What is expected
What you return must be an exact copy of the lines in the listing below between the line holding "Lemma OnlyThrows_ret Q" and the line holding "Lemma OnlyThrows_weaken Q", inclusive, and nothing more.

Given data
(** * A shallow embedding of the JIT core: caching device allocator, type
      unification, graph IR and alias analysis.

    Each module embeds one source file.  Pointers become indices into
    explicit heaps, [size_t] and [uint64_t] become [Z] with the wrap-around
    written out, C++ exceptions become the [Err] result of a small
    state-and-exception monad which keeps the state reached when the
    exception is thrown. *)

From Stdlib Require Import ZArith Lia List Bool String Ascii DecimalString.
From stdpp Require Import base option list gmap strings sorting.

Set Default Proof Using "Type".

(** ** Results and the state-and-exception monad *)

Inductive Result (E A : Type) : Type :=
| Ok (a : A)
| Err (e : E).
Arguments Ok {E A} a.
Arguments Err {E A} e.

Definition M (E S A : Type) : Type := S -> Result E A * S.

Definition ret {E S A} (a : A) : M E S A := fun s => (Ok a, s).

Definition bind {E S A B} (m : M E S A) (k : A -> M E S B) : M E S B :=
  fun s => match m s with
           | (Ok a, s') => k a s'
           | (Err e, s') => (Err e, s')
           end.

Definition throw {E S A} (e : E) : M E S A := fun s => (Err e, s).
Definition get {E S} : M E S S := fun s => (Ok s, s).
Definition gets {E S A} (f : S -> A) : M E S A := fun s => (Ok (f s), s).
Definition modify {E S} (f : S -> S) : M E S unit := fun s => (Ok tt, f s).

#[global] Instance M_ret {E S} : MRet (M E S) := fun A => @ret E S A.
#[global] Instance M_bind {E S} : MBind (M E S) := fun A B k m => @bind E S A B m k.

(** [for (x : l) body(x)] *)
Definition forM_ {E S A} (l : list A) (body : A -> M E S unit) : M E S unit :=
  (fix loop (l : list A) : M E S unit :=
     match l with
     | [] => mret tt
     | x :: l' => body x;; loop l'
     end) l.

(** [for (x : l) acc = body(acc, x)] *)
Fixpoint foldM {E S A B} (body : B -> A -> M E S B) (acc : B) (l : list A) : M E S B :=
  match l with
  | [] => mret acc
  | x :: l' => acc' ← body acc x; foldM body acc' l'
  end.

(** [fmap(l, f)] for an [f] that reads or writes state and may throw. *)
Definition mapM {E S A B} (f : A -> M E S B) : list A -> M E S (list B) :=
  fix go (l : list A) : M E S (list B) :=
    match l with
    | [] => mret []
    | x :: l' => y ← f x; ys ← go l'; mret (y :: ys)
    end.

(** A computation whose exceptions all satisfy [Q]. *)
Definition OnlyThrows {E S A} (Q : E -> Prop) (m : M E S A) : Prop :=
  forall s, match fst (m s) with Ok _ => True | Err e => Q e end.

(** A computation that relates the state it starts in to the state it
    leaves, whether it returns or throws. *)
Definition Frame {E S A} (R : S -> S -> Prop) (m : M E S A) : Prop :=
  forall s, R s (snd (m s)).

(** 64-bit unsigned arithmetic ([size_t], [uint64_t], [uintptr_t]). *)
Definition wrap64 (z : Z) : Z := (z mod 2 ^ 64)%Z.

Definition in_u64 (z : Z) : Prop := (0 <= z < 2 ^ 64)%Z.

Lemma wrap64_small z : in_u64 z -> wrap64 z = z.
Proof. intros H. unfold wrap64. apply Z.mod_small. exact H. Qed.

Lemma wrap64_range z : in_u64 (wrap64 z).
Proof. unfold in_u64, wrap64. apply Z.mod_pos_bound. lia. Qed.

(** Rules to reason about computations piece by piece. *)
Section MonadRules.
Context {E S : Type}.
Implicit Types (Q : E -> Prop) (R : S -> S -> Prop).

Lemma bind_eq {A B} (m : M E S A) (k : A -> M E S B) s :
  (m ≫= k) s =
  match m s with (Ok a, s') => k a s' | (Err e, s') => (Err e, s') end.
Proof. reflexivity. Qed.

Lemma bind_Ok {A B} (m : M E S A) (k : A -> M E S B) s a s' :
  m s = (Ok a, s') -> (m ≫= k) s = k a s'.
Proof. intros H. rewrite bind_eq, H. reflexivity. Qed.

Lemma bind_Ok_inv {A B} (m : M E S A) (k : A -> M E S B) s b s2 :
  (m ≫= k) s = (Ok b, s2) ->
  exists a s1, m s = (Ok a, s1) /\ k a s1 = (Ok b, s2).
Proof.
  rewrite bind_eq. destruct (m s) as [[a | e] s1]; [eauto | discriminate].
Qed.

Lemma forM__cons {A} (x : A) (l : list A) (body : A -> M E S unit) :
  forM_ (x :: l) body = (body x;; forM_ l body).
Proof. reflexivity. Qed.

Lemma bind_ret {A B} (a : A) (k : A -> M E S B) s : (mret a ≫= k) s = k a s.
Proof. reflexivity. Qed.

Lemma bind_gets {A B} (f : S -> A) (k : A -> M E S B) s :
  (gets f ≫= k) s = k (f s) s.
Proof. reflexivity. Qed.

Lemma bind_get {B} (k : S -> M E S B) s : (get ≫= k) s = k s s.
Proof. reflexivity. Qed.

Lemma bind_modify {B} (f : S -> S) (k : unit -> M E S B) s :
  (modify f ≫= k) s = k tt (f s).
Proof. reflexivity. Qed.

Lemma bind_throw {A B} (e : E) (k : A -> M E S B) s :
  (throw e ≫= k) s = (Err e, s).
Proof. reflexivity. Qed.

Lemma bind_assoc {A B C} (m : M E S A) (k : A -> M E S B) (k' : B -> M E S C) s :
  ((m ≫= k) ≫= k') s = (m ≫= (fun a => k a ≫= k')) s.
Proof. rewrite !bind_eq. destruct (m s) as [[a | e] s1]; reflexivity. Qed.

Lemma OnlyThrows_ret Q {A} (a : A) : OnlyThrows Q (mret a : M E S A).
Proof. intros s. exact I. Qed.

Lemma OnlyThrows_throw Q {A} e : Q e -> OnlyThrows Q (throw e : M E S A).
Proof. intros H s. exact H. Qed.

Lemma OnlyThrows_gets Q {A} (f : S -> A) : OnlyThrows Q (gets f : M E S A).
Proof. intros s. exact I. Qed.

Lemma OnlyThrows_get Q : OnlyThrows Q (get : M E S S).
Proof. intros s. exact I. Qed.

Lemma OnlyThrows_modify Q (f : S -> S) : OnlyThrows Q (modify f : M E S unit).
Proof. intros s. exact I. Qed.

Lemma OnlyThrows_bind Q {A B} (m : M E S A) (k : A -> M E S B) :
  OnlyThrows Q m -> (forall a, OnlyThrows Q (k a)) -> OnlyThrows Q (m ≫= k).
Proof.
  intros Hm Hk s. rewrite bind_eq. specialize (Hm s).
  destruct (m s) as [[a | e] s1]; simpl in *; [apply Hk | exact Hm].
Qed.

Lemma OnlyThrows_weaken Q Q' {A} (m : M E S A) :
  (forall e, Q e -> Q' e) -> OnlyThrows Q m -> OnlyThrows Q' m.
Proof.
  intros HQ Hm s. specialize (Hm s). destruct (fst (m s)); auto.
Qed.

Answer space
Lemma OnlyThrows_ret Q {A} (a : A) : OnlyThrows Q (mret a : M E S A).
Proof. intros s. exact I. Qed.

Lemma OnlyThrows_throw Q {A} e : Q e -> OnlyThrows Q (throw e : M E S A).
Proof. intros H s. exact H. Qed.

Lemma OnlyThrows_gets Q {A} (f : S -> A) : OnlyThrows Q (gets f : M E S A).
Proof. intros s. exact I. Qed.

Lemma OnlyThrows_get Q : OnlyThrows Q (get : M E S S).
Proof. intros s. exact I. Qed.

Lemma OnlyThrows_modify Q (f : S -> S) : OnlyThrows Q (modify f : M E S unit).
Proof. intros s. exact I. Qed.

Lemma OnlyThrows_bind Q {A B} (m : M E S A) (k : A -> M E S B) :
  OnlyThrows Q m -> (forall a, OnlyThrows Q (k a)) -> OnlyThrows Q (m ≫= k).
Proof.
  intros Hm Hk s. rewrite bind_eq. specialize (Hm s).
  destruct (m s) as [[a | e] s1]; simpl in *; [apply Hk | exact Hm].
Qed.

Lemma OnlyThrows_weaken Q Q' {A} (m : M E S A) :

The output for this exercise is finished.